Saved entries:

....................

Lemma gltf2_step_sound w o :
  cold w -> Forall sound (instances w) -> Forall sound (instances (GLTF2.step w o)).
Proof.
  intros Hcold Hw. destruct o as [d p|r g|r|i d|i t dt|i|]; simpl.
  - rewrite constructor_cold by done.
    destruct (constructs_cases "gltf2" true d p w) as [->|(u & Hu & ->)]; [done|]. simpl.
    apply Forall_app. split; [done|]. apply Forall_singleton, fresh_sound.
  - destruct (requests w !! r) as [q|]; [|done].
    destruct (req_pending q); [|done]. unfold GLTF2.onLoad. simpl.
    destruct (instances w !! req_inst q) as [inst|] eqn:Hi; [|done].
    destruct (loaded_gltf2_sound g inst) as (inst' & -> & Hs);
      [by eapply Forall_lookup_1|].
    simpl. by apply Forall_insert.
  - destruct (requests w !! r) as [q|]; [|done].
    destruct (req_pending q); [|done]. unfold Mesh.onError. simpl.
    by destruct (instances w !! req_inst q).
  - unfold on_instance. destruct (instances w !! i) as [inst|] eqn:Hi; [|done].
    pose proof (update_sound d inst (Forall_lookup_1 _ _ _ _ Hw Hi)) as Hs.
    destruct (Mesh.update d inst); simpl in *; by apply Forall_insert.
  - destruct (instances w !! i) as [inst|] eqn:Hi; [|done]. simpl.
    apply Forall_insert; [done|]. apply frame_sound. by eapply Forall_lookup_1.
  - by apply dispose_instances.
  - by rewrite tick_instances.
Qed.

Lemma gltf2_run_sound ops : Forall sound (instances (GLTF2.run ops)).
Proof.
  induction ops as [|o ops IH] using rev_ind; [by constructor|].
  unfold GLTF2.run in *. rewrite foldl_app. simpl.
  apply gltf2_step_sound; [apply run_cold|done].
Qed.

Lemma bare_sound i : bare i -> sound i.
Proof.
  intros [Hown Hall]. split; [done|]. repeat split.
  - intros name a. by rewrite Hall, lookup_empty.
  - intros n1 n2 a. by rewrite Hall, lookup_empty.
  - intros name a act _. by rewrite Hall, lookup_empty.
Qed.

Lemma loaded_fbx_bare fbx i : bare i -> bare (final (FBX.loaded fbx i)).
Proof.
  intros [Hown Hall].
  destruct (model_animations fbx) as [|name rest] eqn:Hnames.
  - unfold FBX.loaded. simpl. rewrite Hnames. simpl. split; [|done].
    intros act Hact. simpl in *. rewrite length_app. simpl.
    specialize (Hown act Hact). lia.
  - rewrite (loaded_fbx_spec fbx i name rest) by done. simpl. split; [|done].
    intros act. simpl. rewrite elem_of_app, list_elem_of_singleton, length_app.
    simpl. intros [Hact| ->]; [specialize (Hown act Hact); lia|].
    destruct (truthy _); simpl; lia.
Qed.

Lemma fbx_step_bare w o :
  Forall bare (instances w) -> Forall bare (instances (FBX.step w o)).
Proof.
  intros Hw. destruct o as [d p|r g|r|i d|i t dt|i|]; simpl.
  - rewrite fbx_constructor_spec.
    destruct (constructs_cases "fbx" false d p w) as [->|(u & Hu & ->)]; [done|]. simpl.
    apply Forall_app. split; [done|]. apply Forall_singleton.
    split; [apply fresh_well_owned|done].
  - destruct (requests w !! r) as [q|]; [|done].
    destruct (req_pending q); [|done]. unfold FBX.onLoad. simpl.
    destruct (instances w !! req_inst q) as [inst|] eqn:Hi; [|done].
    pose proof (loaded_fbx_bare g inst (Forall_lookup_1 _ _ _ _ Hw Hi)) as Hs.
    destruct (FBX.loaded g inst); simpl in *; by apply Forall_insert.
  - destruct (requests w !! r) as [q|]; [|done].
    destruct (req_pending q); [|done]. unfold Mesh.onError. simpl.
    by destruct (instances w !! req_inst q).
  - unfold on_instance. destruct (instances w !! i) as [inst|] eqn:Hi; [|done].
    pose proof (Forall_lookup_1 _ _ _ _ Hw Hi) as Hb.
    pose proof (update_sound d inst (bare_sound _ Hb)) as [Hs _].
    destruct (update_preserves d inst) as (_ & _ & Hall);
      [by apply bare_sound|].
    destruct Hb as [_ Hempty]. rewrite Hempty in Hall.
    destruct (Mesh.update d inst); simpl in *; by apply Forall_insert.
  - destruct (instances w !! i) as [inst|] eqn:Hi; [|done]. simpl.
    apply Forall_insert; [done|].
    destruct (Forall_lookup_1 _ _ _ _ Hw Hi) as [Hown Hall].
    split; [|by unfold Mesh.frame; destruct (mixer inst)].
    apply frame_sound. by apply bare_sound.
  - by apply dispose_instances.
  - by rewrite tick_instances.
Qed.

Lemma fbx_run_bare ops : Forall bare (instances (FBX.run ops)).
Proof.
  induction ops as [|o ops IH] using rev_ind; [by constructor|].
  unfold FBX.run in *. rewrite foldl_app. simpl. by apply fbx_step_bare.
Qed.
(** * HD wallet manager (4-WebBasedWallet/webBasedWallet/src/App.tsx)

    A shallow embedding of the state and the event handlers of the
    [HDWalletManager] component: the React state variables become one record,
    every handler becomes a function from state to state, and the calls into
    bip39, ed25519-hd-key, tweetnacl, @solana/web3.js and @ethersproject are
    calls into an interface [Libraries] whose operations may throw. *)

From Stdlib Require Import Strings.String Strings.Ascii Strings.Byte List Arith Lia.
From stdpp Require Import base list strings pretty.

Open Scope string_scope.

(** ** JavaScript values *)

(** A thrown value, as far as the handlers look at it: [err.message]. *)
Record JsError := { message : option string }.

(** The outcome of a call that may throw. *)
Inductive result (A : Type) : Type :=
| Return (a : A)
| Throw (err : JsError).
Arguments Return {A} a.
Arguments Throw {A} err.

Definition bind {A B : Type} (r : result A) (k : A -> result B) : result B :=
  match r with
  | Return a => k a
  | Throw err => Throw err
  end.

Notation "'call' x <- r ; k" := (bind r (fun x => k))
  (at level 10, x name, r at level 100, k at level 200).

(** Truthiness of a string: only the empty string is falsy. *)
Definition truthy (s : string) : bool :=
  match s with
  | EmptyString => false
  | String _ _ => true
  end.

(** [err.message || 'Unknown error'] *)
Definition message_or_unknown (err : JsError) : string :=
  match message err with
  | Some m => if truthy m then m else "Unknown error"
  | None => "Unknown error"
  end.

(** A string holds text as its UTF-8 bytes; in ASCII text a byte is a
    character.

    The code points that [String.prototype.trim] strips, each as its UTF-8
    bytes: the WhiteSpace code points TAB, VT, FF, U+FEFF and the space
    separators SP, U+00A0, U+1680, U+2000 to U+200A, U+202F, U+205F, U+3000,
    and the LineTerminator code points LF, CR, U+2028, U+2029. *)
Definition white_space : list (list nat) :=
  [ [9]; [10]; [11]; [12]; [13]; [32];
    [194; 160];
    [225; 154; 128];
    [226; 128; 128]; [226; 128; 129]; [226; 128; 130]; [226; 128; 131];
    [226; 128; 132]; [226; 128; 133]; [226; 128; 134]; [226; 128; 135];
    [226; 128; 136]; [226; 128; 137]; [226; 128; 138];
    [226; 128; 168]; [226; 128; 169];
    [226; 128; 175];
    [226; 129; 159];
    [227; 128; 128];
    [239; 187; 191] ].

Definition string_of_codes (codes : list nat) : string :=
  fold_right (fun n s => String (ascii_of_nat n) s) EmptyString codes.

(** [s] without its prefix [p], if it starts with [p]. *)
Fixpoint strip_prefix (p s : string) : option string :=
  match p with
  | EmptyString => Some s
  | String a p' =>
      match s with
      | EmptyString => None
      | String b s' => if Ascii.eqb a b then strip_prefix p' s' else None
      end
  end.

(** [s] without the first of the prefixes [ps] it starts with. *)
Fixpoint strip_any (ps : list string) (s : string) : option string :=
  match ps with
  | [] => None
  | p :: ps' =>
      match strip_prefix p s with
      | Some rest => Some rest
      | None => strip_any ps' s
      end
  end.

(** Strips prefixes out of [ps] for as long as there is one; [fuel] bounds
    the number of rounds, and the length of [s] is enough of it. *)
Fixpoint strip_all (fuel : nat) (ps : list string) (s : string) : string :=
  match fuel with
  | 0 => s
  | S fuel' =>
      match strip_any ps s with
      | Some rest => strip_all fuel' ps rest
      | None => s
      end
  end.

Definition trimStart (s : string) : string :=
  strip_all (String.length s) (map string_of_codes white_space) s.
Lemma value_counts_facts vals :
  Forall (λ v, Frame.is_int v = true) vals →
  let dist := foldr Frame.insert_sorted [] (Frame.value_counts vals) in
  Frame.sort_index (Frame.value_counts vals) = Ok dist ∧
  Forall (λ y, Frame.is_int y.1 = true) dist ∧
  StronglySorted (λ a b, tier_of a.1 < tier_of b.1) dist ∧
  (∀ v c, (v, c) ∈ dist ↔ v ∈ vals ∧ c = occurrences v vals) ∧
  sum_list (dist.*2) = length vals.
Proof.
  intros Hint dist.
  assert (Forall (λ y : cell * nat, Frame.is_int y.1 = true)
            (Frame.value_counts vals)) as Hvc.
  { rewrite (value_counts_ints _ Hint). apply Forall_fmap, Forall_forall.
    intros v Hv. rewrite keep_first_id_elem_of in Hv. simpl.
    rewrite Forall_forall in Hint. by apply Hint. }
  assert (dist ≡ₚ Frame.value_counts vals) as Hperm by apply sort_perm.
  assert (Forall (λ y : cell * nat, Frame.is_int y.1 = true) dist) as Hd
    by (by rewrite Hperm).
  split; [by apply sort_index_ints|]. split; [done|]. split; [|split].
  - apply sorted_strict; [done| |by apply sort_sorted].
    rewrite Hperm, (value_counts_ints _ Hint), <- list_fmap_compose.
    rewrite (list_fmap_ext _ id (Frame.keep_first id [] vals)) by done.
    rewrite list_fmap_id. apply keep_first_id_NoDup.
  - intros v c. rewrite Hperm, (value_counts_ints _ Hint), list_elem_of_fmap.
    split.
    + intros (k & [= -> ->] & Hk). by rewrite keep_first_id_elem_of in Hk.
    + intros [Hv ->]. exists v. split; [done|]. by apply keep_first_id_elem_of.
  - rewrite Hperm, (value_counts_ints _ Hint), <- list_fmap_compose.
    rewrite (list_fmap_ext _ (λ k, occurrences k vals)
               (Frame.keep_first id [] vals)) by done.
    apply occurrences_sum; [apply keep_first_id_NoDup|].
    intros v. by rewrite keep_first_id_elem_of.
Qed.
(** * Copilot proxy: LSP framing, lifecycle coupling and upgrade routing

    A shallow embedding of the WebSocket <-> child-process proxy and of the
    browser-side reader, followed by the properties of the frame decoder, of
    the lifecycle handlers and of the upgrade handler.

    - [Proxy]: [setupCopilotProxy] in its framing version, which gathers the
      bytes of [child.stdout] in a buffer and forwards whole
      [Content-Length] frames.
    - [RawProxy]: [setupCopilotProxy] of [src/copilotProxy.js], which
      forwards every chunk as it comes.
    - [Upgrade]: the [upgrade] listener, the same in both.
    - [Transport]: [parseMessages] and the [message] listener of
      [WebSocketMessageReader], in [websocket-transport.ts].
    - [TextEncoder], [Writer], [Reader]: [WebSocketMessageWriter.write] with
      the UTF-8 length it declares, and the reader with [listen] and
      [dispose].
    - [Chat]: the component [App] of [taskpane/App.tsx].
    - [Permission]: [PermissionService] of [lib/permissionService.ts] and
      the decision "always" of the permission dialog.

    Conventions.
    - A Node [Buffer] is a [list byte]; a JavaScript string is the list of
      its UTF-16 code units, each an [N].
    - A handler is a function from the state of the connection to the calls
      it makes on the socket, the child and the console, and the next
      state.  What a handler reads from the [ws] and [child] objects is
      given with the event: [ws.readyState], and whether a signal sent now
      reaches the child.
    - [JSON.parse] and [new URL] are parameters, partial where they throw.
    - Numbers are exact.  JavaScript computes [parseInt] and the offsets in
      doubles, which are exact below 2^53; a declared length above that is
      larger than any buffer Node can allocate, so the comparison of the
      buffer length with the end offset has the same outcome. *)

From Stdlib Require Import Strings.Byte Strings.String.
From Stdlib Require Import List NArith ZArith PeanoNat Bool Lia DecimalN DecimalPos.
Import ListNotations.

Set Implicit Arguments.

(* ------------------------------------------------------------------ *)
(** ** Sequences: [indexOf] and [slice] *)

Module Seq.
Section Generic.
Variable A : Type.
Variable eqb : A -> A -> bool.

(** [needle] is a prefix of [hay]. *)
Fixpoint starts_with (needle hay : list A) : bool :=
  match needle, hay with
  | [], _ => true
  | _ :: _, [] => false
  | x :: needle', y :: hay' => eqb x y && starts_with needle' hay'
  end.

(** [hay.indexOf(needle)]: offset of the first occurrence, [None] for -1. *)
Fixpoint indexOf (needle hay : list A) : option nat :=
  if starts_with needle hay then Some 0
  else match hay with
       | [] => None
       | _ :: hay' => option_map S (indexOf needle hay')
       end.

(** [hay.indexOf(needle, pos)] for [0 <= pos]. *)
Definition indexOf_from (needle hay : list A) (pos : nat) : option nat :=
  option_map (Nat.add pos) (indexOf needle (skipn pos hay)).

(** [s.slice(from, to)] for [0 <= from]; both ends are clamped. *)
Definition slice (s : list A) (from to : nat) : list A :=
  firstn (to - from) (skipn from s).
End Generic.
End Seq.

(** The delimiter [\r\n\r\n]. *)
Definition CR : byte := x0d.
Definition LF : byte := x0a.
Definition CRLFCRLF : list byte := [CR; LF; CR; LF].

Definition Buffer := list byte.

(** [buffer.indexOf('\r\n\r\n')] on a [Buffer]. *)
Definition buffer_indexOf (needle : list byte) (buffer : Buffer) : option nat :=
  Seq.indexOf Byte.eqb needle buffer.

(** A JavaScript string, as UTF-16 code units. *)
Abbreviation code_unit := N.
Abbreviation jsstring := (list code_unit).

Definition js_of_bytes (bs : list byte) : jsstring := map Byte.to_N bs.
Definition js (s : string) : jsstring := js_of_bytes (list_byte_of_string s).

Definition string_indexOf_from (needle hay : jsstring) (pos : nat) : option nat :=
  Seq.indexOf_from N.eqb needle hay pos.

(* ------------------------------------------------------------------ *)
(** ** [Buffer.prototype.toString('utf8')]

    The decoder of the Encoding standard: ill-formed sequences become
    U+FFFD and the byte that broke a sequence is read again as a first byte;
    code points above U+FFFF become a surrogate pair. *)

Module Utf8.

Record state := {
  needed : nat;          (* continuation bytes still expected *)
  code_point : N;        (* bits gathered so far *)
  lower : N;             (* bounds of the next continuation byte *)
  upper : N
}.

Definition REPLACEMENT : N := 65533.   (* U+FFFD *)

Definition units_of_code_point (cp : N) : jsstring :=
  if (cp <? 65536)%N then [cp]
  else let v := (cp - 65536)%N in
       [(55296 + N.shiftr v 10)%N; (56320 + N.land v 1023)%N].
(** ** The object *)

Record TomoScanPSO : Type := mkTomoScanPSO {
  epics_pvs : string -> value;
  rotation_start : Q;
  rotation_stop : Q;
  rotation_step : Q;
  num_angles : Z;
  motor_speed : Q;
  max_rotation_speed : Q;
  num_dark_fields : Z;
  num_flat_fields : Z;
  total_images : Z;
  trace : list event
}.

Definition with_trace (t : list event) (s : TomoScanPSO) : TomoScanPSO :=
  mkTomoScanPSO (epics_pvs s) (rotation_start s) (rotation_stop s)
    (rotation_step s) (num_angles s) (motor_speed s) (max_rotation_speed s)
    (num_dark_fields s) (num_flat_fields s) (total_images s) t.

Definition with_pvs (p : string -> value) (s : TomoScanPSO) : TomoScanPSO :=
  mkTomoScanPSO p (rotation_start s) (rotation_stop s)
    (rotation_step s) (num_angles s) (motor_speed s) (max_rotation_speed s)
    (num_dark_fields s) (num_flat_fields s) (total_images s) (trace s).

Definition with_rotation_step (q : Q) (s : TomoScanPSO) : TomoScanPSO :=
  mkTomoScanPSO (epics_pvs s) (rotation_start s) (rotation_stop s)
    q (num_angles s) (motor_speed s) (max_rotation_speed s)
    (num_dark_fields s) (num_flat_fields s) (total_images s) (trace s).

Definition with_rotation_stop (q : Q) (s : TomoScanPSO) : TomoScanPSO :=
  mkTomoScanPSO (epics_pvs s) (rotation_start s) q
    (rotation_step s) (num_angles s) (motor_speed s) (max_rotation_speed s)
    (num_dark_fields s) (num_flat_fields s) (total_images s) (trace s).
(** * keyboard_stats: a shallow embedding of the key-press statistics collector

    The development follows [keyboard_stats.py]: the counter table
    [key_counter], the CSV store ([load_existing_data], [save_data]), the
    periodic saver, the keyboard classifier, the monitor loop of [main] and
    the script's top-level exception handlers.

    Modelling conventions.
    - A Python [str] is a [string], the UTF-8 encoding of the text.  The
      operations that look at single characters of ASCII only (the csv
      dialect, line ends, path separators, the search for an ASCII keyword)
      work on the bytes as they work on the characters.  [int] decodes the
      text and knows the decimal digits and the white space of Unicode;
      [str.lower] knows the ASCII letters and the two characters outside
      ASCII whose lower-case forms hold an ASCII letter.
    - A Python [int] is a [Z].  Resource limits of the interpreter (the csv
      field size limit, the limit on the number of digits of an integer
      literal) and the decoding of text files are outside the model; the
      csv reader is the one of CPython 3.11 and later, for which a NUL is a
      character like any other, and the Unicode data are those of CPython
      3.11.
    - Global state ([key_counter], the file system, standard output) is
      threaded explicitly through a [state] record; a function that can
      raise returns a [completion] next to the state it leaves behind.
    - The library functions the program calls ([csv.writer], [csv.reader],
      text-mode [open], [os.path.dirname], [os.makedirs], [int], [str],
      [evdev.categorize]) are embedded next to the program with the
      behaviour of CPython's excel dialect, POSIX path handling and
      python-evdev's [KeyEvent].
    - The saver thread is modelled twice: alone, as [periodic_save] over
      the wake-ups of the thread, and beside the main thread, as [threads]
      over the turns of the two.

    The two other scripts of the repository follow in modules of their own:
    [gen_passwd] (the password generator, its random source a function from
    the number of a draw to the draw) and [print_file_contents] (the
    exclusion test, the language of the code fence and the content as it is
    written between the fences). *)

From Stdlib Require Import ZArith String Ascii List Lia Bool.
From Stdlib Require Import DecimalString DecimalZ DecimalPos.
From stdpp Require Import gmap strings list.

....................

TASK DESCRIPTION —
If a line in the records above contains "forwards", copy that line.

RESULT FOR THIS TASK —
      bytes of [child.stdout] in a buffer and forwards whole
      forwards every chunk as it comes.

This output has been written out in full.